而修文常年积劳成疾,气血大亏,脏腑皆损,缠绵病榻足足一月有余。
在修承宗处理完朝中要务,深夜才归的时候,修文把他叫到了自己床前。
修承宗心中早已隐隐有了预感,双膝重重跪在床榻之前,红透眼眶,紧紧握住修文那双枯瘦如柴,布满皱纹与老茧的手,“父亲。”
病榻之上的修文,意识早已渐渐涣散,浑身乏力,连抬一抬手指都做不到。
可他真的想再摸摸儿子的脸。
几番挣扎,他手臂依旧沉重无力,分毫动弹不得。
修承宗连忙强忍泪水,主动将父亲冰凉枯槁的手贴在自己脸颊之上,泣声呼唤:“父亲,儿子在这里。”
修文费力牵动僵硬的唇角,气息微弱游丝,一字一顿轻缓开口,“别哭,为父要去见你母亲了。承宗,”
修承宗泪水汹涌而出,泣不成声。
“父亲,儿子在。”
修文缓缓调匀微弱的气息,用尽最后一丝心神,艰难地道:“等我走后,把我同你母亲合葬。”
修承宗死死咬住下唇,强忍心中剧痛,许久才从喉咙里艰难挤出一个字:“好。”
修文看着他,眼中最后一丝光亮缓缓褪去。
沉沉的眼皮落下。
他闭上了眼睛。
《全文完》
【作者有话要说】
写哭了,眼泪顺着下巴留下,我的手指却在键盘上继续噼里啪啦地打字。
修文是我第二爱的角色(第一是莹莹)
他的名字第一次出现在我的眼前时,这个结局就已经确定。
后来越写他,我的决定就越动摇。我不想让他孤独终老,想给他一个幸福美满的结局。可他是有灵魂的,他的意志,我无法改动。
他是天才,可天妒英才。
让他失去了最爱的未婚妻,让他的官场时时刻刻都胆战心惊,让全家族的命运,几乎都落在了他身上。

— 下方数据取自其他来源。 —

(** * ZOCP: the capability tree and the message dispatcher of [zocp.py]

    A shallow embedding of [src/src/zocp.py].  Python values are an
    inductive type, a [dict] is an association list in insertion order,
    the node object is a record, and every method is a function in a
    small exception-and-output monad over that record.

    Conventions:
    - a dict that the source updates in place is a value here, and a
      function that updates its argument returns the argument as it is
      afterwards; [a[key] = b[key]] stores the value of [b[key]], which
      as a value is not told apart from the shared object;
    - the one reference the node keeps into its own tree, [self._cur_obj],
      is modelled as a reference: the access path of the object it is bound
      to while that object is part of the capability tree, and the object
      itself once an assignment has put another value in its place;
    - the transport ([Pyre]) and [json] are outside the source: a received
      frame carries what [json.loads] makes of it, and a message handed to
      [whisper] or [shout] is recorded as the object given to [json.dumps];
    - the callbacks are those of [ZOCP] itself, which print their
      arguments: a call of one is recorded as an effect. *)

From Stdlib Require Import ZArith String Ascii List Bool Lia.
From Stdlib Require Import Floats.SpecFloat.
From stdpp Require Import base option list gmap.
Import ListNotations.

Local Open Scope string_scope.
Local Open Scope Z_scope.

(** ** Python values *)

(** Dictionary keys.  JSON object keys are strings; [set_object] stores
    the key [None] when called without a name; a JSON array given where
    an object is expected makes numbers reach key position.  Python
    identifies the keys [True], [1] and [1.0]: a number whose value is an
    integer is the key [KInt], any other float is [KFloat]. *)
Inductive key : Type :=
| KNone
| KStr (s : string)
| KInt (z : Z)
| KFloat (f : spec_float).

Unset Elimination Schemes.
Inductive pyval : Type :=
| VNone
| VBool (b : bool)
| VInt (z : Z)
| VFloat (f : spec_float)
| VStr (s : string)
| VList (l : list pyval)
| VDict (d : list (key * pyval)).
Set Elimination Schemes.

Abbreviation dict := (list (key * pyval)).
(** * turnup: the update orchestration pipeline

    A shallow embedding of [src/actions/update.js] and of the GitHub
    adapter class (both versions found in the repository), with the
    theorems that settle the specification's claims about them.

    JavaScript [async] functions are embedded as trees of externally
    visible operations ([Async]); a call whose promise is not awaited is a
    [Detach] node.  Plain objects reached through a reference (the decoded
    manifest) live in an explicit heap, so aliasing is visible. *)

From stdpp Require Import gmap strings list fin_maps pretty.

Set Implicit Arguments.

(** ** Values *)

(** Thrown values.  [err.statusCode] is defined on HTTP failures only. *)
Inductive JsError : Type :=
| HttpError (status : nat)
| TypeError (message : string)
| SyntaxError (message : string)
| NoRepositoriesFoundError
| Failure (message : string).

Definition statusCode (err : JsError) : option nat :=
  match err with
  | HttpError s => Some s
  | _ => None
  end.

(** A decoded [package.json].  The two dependency maps are JS objects used
    as maps; either may be missing from the file. *)
Record Manifest : Type := mkManifest {
  manifest_name : string;
  dependencies : option (gmap string string);
  devDependencies : option (gmap string string)
}.

(** Address of a manifest object in the heap. *)
Definition loc : Type := nat.

(** [{ decoded: JSON.parse(...), sha: contents.sha }]; [decoded] is a
    reference to a mutable plain object. *)
Record PackageDefinition : Type := mkPackageDefinition {
  decoded : loc;
  sha : string
}.

Record DependencyRelationship : Type := mkDependencyRelationship {
  type : string;
  packageName : string;
  packageVersion : string;
  currentVersion : string
}.

Record LockfileEntity : Type := mkLockfileEntity {
  packageManager : string;
  lockfileContent : string
}.

(** The immutable record of [domain/repository-entity]: [set] returns a
    new record, absent fields read as [undefined]. *)
Record RepositoryEntity : Type := mkRepositoryEntity {
  name : string;
  fullName : string;
  defaultBranch : string;
  packageDefinition : option PackageDefinition;
  dependencyRelationship : option DependencyRelationship;
  lockfileEntity : option LockfileEntity
}.

Definition set_packageDefinition (pd : PackageDefinition) (r : RepositoryEntity)
  : RepositoryEntity :=
  {| name := name r; fullName := fullName r; defaultBranch := defaultBranch r;
     packageDefinition := Some pd;
     dependencyRelationship := dependencyRelationship r;
     lockfileEntity := lockfileEntity r |}.

Definition set_dependencyRelationship (rel : DependencyRelationship)
  (r : RepositoryEntity) : RepositoryEntity :=
  {| name := name r; fullName := fullName r; defaultBranch := defaultBranch r;
     packageDefinition := packageDefinition r;
     dependencyRelationship := Some rel;
     lockfileEntity := lockfileEntity r |}.

Definition set_lockfileEntity (lf : LockfileEntity) (r : RepositoryEntity)
  : RepositoryEntity :=
  {| name := name r; fullName := fullName r; defaultBranch := defaultBranch r;
     packageDefinition := packageDefinition r;
     dependencyRelationship := dependencyRelationship r;
     lockfileEntity := Some lf |}.

(** Payloads of the hosting service. *)
Record RawRepo : Type := mkRawRepo {
  raw_name : string;
  full_name : string;
  default_branch : string
}.
Lemma ai_search_params_priced params w products is_product_search w' :
  ai_search_params params w = (Returned (products, is_product_search), w') ->
  Forall priced products.
Proof.
  destruct params as [| | | | | |m];
    try (unfold ai_search_params; erewrite bind_raised by reflexivity; done).
  rewrite ai_search_params_dict. cbv zeta.
  destruct (negb _); [by intros [= <- _ _]|].
  set (q := default PNone (m !! "search_query"%string)).
  set (t := default PNone (m !! "translated_keywords"%string)).
  set (lo := default PNone (m !! "min_price"%string)).
  set (hi := default PNone (m !! "max_price"%string)).
  destruct (search_products q PNone lo hi 5 0 w) as [[ps|e] w1] eqn:H1.
  2:{ by rewrite (bind_raised _ _ _ _ _ H1). }
  rewrite (bind_returned _ _ _ _ _ H1).
  pose proof (search_products_priced _ _ _ _ _ _ _ _ _ H1) as Hps.
  destruct (second_lookup t q) as [[|]|e] eqn:H2.
  - erewrite bind_returned by reflexivity.
    destruct (search_products t PNone lo hi 5 0 w1) as [[more|e] w2] eqn:H3.
    + rewrite (bind_returned _ _ _ _ _ H3). intros [= <- _ _].
      rewrite merge_products_filter. apply Forall_app. split; [done|].
      apply Forall_forall. intros p [_ Hp]%list_elem_of_filter.
      pose proof (search_products_priced _ _ _ _ _ _ _ _ _ H3) as Hmore.
      by eapply Forall_forall in Hmore.
    + by rewrite (bind_raised _ _ _ _ _ H3).
  - erewrite bind_returned by reflexivity. by intros [= <- _ _].
  - by erewrite bind_raised by reflexivity.
Qed.

Lemma ai_search_priced user_message w products is_product_search w' :
  ai_search user_message w = (Returned (products, is_product_search), w') ->
  Forall priced products.
Proof.
  unfold ai_search.
  destruct (extract_search_params_returns user_message w) as [params Hext].
  rewrite (bind_returned _ _ _ _ _ Hext). apply ai_search_params_priced.
Qed.

Lemma ai_search_keeps_store user_message w r w' :
  ai_search user_message w = (r, w') ->
  user_contexts w' = user_contexts w
  /\ model_calls w' = S (model_calls w).
Proof.
  unfold ai_search.
  destruct (extract_search_params_returns user_message w) as [params Hext].
  rewrite (bind_returned _ _ _ _ _ Hext).
  destruct (ai_search_params_effects params
              (called (ExtractionRequest user_message) w))
    as (r1 & w1 & new & Hrun & _ & Hctx & Hcalls & _).
  rewrite Hrun. by intros [= _ <-].
Qed.

Lemma listing_priced (products : list product) (i : Z) (response_text : string) :
  Forall priced products ->
  exists entries,
    listing i products response_text = Returned (response_text +:+ entries).
Proof.
  intros Hall. revert i response_text.
  induction Hall as [|p ps Hp _ IH]; intros i response_text.
  - exists EmptyString. simpl. f_equal.
    induction response_text as [|c r IHr]; [done|].
    by rewrite append_cons, <- IHr.
  - simpl. destruct (formatted_price p) as [s|] eqn:Hs; [|done]. simpl.
    edestruct IH as [entries ->]. eexists. by rewrite append_assoc.
Qed.

Lemma get_response_returns user_id user_message products_context w :
  exists ai_response mentioned w',
    get_response user_id user_message products_context w
    = (Returned (ai_response, mentioned), w')
    /\ (ai_response <> technical_error_text ->
        user_contexts w'
        = record_exchange user_id user_message ai_response (user_contexts w)).
Proof.
  destruct (get_response_outcome user_id user_message products_context w)
    as (req & [ai_response mentioned] & w' & Hrun & new & _ & _ & _ & Hcase).
  exists ai_response, mentioned, w'. split; [exact Hrun|].
  destruct Hcase as [(_ & [= -> _] & _)|(t & _ & [= -> _] & Hctx)]; done.
Qed.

外派的那九年,或许是未婚妻离世之后,他心中最轻松的九年。因为不在京城,他可以幻想未婚妻还活着。因为他在做为国为民,为天下女子有益的事情。
回京之后,看着阿徐的墓碑,他的心也开始衰退。
修羽和小郡主把修承宗过继给他,也给了他继续活下去的勇气。
二十年匆匆而过。
到现在,他终于可以去见他的阿徐了。